Work instruction: Copy out each line below that has the word "truthy" in it.

Records for processing:

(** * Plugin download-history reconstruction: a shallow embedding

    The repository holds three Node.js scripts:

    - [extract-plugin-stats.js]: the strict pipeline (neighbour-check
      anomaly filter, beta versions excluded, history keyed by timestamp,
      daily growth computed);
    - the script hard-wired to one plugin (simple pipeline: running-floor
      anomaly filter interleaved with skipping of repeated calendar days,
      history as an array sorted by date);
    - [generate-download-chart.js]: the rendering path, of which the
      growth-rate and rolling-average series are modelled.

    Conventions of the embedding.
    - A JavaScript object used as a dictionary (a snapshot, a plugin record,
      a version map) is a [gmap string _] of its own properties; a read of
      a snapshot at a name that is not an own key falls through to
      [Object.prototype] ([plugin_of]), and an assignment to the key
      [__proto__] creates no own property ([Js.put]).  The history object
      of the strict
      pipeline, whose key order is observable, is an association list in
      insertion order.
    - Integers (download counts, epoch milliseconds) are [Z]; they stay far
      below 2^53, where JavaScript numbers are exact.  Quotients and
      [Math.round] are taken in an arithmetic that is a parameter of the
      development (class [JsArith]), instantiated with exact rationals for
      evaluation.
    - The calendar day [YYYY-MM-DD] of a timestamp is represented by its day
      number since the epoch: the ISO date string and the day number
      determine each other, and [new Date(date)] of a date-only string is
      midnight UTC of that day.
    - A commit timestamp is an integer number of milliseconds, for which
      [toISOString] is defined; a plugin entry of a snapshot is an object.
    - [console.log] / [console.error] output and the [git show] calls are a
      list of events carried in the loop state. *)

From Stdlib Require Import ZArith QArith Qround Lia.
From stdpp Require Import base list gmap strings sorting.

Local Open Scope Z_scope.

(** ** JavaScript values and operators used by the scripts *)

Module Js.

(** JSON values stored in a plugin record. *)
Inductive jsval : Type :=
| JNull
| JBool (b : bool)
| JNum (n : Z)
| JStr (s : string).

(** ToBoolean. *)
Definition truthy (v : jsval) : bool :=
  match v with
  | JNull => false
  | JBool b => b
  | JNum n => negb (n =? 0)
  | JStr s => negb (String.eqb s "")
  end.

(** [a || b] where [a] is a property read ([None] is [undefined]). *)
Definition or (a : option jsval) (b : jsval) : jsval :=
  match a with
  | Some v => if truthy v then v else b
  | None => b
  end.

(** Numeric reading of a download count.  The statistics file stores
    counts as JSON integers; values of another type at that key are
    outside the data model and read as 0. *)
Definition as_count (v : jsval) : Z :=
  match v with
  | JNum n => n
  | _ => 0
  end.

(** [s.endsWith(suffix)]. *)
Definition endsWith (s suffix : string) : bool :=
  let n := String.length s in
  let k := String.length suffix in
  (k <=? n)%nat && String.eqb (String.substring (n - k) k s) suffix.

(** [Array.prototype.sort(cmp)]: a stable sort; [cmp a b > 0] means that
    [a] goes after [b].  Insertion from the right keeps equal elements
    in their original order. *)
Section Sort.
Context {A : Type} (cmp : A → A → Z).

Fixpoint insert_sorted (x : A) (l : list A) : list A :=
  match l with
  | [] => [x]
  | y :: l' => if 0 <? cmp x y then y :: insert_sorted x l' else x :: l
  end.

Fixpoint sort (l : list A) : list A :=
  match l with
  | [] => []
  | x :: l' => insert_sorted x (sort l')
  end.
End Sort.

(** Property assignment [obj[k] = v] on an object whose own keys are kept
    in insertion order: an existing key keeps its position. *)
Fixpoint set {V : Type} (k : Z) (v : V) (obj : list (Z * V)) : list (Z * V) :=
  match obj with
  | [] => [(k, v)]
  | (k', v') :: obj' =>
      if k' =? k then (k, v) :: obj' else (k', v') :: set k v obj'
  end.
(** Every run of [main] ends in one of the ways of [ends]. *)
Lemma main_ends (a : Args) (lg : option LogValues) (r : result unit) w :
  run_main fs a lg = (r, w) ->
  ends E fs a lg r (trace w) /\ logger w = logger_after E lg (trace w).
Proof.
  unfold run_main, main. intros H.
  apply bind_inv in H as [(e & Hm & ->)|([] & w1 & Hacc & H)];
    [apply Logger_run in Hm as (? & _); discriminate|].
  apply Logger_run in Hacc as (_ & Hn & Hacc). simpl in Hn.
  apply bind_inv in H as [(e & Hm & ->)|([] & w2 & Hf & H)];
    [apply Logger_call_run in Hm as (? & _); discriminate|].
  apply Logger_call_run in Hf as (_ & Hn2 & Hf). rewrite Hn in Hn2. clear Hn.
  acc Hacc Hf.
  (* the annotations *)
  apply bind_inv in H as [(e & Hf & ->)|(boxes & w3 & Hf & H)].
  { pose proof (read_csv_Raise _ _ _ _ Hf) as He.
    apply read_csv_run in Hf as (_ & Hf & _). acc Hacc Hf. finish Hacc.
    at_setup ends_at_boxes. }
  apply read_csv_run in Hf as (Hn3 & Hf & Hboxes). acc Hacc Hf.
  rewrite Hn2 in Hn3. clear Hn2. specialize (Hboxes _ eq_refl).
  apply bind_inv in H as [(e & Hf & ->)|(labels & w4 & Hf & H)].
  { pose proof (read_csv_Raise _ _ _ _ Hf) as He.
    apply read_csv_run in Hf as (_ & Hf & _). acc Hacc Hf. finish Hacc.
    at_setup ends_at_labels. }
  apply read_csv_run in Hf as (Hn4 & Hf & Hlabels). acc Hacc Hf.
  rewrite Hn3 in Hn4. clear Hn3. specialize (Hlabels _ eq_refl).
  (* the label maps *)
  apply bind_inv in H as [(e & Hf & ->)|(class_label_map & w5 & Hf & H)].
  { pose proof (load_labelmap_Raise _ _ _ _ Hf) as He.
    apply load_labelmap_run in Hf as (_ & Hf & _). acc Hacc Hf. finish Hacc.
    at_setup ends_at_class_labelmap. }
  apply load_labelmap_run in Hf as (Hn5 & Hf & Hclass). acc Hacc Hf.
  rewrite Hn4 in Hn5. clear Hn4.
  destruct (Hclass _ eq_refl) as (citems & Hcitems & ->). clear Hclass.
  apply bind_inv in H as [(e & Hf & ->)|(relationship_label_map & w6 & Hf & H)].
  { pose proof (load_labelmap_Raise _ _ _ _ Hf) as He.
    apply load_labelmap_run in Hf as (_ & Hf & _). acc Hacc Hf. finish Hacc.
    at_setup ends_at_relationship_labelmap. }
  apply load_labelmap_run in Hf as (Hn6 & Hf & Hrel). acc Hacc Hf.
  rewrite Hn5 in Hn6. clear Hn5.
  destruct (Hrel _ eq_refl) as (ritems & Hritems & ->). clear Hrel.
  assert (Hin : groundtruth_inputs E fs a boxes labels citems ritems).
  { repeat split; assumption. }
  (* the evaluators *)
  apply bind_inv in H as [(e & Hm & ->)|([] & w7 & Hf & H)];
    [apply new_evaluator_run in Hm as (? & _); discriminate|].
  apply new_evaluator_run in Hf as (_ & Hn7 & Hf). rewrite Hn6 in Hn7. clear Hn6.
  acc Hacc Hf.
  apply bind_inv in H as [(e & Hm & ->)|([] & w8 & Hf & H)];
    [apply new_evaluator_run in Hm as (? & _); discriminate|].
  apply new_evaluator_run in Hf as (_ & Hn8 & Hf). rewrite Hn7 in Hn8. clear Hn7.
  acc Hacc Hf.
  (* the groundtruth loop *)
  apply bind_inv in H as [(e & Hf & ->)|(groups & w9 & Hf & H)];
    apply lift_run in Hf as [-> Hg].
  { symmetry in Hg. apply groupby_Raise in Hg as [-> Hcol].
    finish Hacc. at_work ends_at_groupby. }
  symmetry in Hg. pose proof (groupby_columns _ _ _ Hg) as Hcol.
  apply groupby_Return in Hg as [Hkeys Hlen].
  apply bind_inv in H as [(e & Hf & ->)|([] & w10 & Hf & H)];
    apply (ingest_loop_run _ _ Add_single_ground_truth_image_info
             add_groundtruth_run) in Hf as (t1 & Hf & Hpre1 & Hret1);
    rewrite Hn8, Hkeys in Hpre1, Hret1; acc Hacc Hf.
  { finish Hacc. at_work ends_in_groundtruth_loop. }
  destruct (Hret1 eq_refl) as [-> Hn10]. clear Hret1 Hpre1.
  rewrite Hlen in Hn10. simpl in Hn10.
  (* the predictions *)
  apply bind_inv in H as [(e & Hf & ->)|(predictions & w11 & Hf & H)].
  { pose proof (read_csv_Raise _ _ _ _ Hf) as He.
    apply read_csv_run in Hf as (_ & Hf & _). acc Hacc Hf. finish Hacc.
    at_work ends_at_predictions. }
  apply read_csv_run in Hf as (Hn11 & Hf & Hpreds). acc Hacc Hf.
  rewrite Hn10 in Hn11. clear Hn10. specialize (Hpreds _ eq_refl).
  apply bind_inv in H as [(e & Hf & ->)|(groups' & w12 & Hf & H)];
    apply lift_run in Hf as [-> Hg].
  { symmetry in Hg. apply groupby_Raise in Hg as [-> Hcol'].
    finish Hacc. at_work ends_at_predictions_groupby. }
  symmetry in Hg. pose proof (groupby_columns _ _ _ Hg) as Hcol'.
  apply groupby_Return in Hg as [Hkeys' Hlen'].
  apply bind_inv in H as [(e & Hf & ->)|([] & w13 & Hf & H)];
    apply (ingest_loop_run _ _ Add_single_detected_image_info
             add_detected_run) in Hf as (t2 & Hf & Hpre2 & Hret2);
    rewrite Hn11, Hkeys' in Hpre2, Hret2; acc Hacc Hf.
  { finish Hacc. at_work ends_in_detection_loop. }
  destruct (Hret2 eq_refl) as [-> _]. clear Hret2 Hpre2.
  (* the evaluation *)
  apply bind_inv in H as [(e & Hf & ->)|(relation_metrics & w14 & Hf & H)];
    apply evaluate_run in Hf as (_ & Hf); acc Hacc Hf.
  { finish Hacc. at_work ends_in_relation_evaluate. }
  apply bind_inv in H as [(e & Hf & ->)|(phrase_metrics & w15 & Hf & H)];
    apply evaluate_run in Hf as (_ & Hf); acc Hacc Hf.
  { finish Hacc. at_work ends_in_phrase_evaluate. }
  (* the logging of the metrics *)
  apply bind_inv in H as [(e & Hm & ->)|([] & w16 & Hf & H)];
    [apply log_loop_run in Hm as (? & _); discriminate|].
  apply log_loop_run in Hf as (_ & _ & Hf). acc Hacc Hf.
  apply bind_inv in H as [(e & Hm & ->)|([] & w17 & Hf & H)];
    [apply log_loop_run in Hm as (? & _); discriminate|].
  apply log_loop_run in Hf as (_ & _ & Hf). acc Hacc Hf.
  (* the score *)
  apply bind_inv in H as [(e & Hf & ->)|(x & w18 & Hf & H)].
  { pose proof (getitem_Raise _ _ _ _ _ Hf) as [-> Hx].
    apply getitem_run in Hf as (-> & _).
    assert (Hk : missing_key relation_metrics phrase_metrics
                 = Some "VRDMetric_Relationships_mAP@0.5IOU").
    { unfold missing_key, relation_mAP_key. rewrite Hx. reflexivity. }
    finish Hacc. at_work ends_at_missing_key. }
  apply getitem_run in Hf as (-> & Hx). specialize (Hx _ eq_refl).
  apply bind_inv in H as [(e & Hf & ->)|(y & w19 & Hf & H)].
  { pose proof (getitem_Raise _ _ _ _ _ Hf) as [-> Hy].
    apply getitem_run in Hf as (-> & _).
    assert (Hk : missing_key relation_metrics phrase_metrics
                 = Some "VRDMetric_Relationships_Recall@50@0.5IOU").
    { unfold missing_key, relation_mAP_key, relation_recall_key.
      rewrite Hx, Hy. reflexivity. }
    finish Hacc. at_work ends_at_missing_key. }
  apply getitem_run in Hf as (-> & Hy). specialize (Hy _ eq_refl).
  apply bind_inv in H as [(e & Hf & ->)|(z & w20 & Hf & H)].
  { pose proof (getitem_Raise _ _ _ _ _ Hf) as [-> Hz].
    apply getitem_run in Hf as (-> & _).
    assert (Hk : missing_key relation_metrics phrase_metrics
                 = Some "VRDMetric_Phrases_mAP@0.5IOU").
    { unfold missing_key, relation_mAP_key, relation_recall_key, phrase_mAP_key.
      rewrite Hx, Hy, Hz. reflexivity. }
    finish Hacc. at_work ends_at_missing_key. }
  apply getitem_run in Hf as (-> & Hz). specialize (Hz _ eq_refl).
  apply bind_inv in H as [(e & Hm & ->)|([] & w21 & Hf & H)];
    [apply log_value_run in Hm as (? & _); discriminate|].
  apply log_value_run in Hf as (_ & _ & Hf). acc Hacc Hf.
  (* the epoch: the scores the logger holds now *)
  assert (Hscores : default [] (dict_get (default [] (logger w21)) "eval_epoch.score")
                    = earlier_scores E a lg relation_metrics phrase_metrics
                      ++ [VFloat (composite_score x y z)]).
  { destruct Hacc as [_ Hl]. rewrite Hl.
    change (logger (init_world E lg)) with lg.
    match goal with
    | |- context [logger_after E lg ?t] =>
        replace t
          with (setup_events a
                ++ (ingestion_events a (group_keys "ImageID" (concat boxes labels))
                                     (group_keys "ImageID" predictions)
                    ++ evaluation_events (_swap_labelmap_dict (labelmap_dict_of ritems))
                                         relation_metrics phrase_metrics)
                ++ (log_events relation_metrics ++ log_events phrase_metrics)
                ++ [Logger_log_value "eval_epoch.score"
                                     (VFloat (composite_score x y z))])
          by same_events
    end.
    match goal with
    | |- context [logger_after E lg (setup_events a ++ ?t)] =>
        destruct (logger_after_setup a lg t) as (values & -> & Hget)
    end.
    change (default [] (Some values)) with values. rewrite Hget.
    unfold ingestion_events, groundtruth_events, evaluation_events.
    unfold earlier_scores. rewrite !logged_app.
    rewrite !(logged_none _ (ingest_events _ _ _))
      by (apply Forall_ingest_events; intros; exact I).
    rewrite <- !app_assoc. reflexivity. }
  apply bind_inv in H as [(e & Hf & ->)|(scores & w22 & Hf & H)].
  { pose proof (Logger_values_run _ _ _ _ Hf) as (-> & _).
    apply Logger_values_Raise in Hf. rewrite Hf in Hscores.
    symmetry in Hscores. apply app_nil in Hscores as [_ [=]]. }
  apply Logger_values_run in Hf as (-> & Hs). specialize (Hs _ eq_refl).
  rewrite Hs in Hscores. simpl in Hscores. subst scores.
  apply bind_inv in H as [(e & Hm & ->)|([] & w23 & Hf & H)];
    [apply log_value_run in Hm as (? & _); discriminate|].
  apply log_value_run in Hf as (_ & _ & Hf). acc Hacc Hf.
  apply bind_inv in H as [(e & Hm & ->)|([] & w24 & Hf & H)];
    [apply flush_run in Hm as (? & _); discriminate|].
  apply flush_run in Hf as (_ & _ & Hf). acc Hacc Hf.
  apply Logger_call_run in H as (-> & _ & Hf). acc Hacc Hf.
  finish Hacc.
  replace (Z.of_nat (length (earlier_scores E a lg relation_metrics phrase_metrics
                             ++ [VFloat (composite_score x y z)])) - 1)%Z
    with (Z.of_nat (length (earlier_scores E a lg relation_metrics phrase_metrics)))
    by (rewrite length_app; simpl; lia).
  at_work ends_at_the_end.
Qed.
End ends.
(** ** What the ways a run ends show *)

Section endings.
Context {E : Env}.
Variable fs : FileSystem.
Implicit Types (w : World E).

Exercise answer:
Definition truthy (v : jsval) : bool :=
  | Some v => if truthy v then v else b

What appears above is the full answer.